Galactic winds are huge flows of matter driven out of the discs of galaxies by feedback from star formation and black hole accretion. Winds play a decisive role in shaping galaxy evolution; without them, our Milky Way would be much more massive than we actually observe, and would likely have already exhausted its supply of gas and transformed into a “red and dead” passive galaxy. One of the most important but least understood roles of winds is that they transport the heavy elements (“metals”) synthesised in stars out of galaxies and into circumgalactic and even intergalactic space; this process is so efficient that, while almost all the oxygen atoms in our Galaxy were made in the Galactic disc, today roughly half of those atoms reside in the diffuse halo around our Galaxy rather than in its disc. 

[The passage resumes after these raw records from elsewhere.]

(* ===== verification/FidlStatus.v ===== *)
(** * Status, reasons and unbinding

    Models src/fidl/cpp/wire/include/lib/fidl/cpp/wire/status.h, the parts of
    status.cc that classify errors, and [DispatchError] of async_binding.cc.  A failed
    assertion or an abort is [None]. *)

From S2P Require Import Prelude FidlTypes.

(** The error codes of <zircon/errors.h>, which is not part of the repository, with what
    the code relies on: they are not [ZX_OK] and they differ. *)
Class ZxErrors := {
  ZX_ERR_INTERNAL : Z;
  ZX_ERR_CANCELED : Z;
  ZX_ERR_BAD_STATE : Z;
  ZX_ERR_NOT_SUPPORTED : Z;
  ZX_ERR_PEER_CLOSED : Z;
  ZX_ERR_NOT_FOUND : Z;
}.

Class ZxErrorsLaws (zx : ZxErrors) := {
  zx_errors_distinct :
    NoDup [ZX_OK; ZX_ERR_INTERNAL; ZX_ERR_CANCELED; ZX_ERR_BAD_STATE; ZX_ERR_NOT_SUPPORTED; ZX_ERR_PEER_CLOSED;
           ZX_ERR_NOT_FOUND];
}.

(** The values Fuchsia publishes. *)
Definition fuchsia_errors : ZxErrors := {|
  ZX_ERR_INTERNAL := -1; ZX_ERR_CANCELED := -23; ZX_ERR_BAD_STATE := -20; ZX_ERR_NOT_SUPPORTED := -2;
  ZX_ERR_PEER_CLOSED := -24; ZX_ERR_NOT_FOUND := -25 |}.

#[export] Instance fuchsia_errors_laws : ZxErrorsLaws fuchsia_errors.
Proof. split. refine (bool_decide_unpack _ _). by vm_compute. Qed.

Inductive Reason :=
  | __DoNotUse
  | kUnbind
  | kClose
  | kPendingTwoWayCallPreventsUnbind
  | kCanceledDueToOtherError
  | kPeerClosedWhileReading
  | kDispatcherError
  | kTransportError
  | kEncodeError
  | kDecodeError
  | kUnexpectedMessage
  | kUnknownMethod
  | kAbandonedAsyncReply.

#[export] Instance Reason_eq_dec : EqDecision Reason.
Proof. solve_decision. Defined.

Inductive ErrorOrigin := kReceive | kSend.
#[export] Instance ErrorOrigin_eq_dec : EqDecision ErrorOrigin.
Proof. solve_decision. Defined.

Definition kUninitializedReason : Reason := __DoNotUse.

Record Status := MkStatus {
  status_ : Z;
  reason_ : Reason;
  underlying_reason_ : Reason;
  error_ : option string;
}.

(** An [UnbindInfo] is a [Status] seen through another interface. *)
Definition UnbindInfo : Type := Status.

#[export] Instance Status_eq_dec : EqDecision Status.
Proof. solve_decision. Defined.

Section Status.
Context {zx : ZxErrors}.

(** The two private constructors. *)
Definition new_status (status : Z) (reason : Reason) (error : option string) : Status :=
  MkStatus status reason kUninitializedReason error.

Definition kErrorUnknownTxId : string := "unknown txid".
Definition kErrorUnknownOrdinal : string := "unknown ordinal".
Definition kErrorChannelUnbound : string := "unbound endpoint".

Definition Ok : Status := new_status ZX_OK kUninitializedReason None.
Definition Unbound : Status := new_status ZX_ERR_CANCELED kUnbind (Some kErrorChannelUnbound).
Definition PendingTwoWayCallPreventsUnbind : Status :=
  new_status ZX_ERR_BAD_STATE kPendingTwoWayCallPreventsUnbind None.
Definition UnknownOrdinal : Status := new_status ZX_ERR_NOT_SUPPORTED kUnexpectedMessage (Some kErrorUnknownOrdinal).
Definition TransportError (status : Z) (error_message : option string) : option Status :=
  if status =? ZX_OK then None
  else Some (new_status status (if status =? ZX_ERR_PEER_CLOSED then kPeerClosedWhileReading else kTransportError)
               error_message).
Definition UnexpectedMessage (status : Z) (error_message : option string) : Status :=
  new_status status kUnexpectedMessage error_message.

Definition status (s : Status) : Z :=
  if bool_decide (reason_ s = kCanceledDueToOtherError) then ZX_ERR_CANCELED else status_ s.
Definition ok (s : Status) : bool := status_ s =? ZX_OK.
Definition error (s : Status) : option Status := if status_ s =? ZX_OK then None else Some s.
Definition reason (s : Status) : option Reason :=
  if bool_decide (reason_ s = kUninitializedReason) then None else Some (reason_ s).
Definition is_peer_closed (s : Status) : bool := bool_decide (reason_ s = kPeerClosedWhileReading).

(** [UnbindInfo] and its factories. *)
Definition UnbindInfo_of (result : Status) : option UnbindInfo := _ ← reason result; Some result.
Definition Unbind : UnbindInfo := new_status ZX_OK kUnbind None.
Definition PeerClosed (status : Z) : UnbindInfo := new_status status kPeerClosedWhileReading None.
Definition DispatcherError (status : Z) : UnbindInfo := new_status status kDispatcherError None.

Definition ToError (info : UnbindInfo) : Status := if bool_decide (reason_ info = kUnbind) then Unbound else info.

Definition IsFatalErrorUniversal (r : Reason) : option bool :=
  match r with
  | __DoNotUse | kCanceledDueToOtherError | kUnknownMethod | kPendingTwoWayCallPreventsUnbind => None
  | kUnbind | kClose | kPeerClosedWhileReading | kDispatcherError | kTransportError => Some true
  | kUnexpectedMessage | kEncodeError | kDecodeError | kAbandonedAsyncReply => Some false
  end.

Definition Canceled (cause : UnbindInfo) : option Status :=
  let status := ToError cause in
  fatal ← IsFatalErrorUniversal (reason_ status);
  if (fatal : bool) then None
  else Some (MkStatus ZX_ERR_CANCELED kCanceledDueToOtherError (reason_ status) (error_ status)).

Definition ErrorFromUnbindInfo (info : UnbindInfo) : option Status :=
  r ← reason info;
  fatal ← IsFatalErrorUniversal r;
  if (fatal : bool) then Some (ToError info) else Canceled info.

(** [OneWayStatus] asserts that it does not carry "peer closed". *)
Definition OneWayStatus (other : Status) : option Status := if is_peer_closed other then None else Some other.

Definition OneWayErrorFromUnbindInfo (info : UnbindInfo) : option Status :=
  error ← ErrorFromUnbindInfo info;
  if is_peer_closed error then OneWayStatus Ok else OneWayStatus error.

Record DispatchError := { info : UnbindInfo; origin : ErrorOrigin }.

Definition RequiresImmediateTeardown (e : DispatchError) : option bool :=
  match origin e with
  | kSend => r ← reason (info e); Some (negb (bool_decide (r = kPeerClosedWhileReading)))
  | kReceive => Some true
  end.

(** The reasons a binding can be torn down for. *)
Definition concrete (i : UnbindInfo) : Prop := is_Some (IsFatalErrorUniversal (reason_ i)).

#[export] Instance concrete_dec i : Decision (concrete i).
Proof. unfold concrete. apply _. Defined.
End Status.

Despite this indirect evidence for strong metal flows in galactic winds, quantitative measurements of the metal content of winds, their “metal loading”, have proven frustratingly difficult. This is at least in part because metals are potentially carried by many different phases of gas — cool neutral material at temperatures <~ 7000 K, warm ionised gas at ~10,000 - 20,000 K, and hot ionised gas at > 10^6 K — and each phase requires its own observational techniques with a unique set of biases and uncertainties, making it difficult to assemble a unified picture. Here high-resolution simulations can be of great assistance, since they can make predictions for how these different phases are related to each other in space and time, and how metals are distributed between them. For these simulations to be maximally useful, however, we must use them to carry out simulated observations of what our telescopes will see, so that we can understand the biases and limitations of our measurements. The goal of this project is to build a software pipeline that can take simulations of galactic winds, such as the one shown in the figure, and make simulated observational images from them that can be compared directly to telescopic data. This comparison can then be used to interpret existing observations, diagnose blind spots and biases, and plan future observational studies that will provide better constraints on metal flows in galactic winds.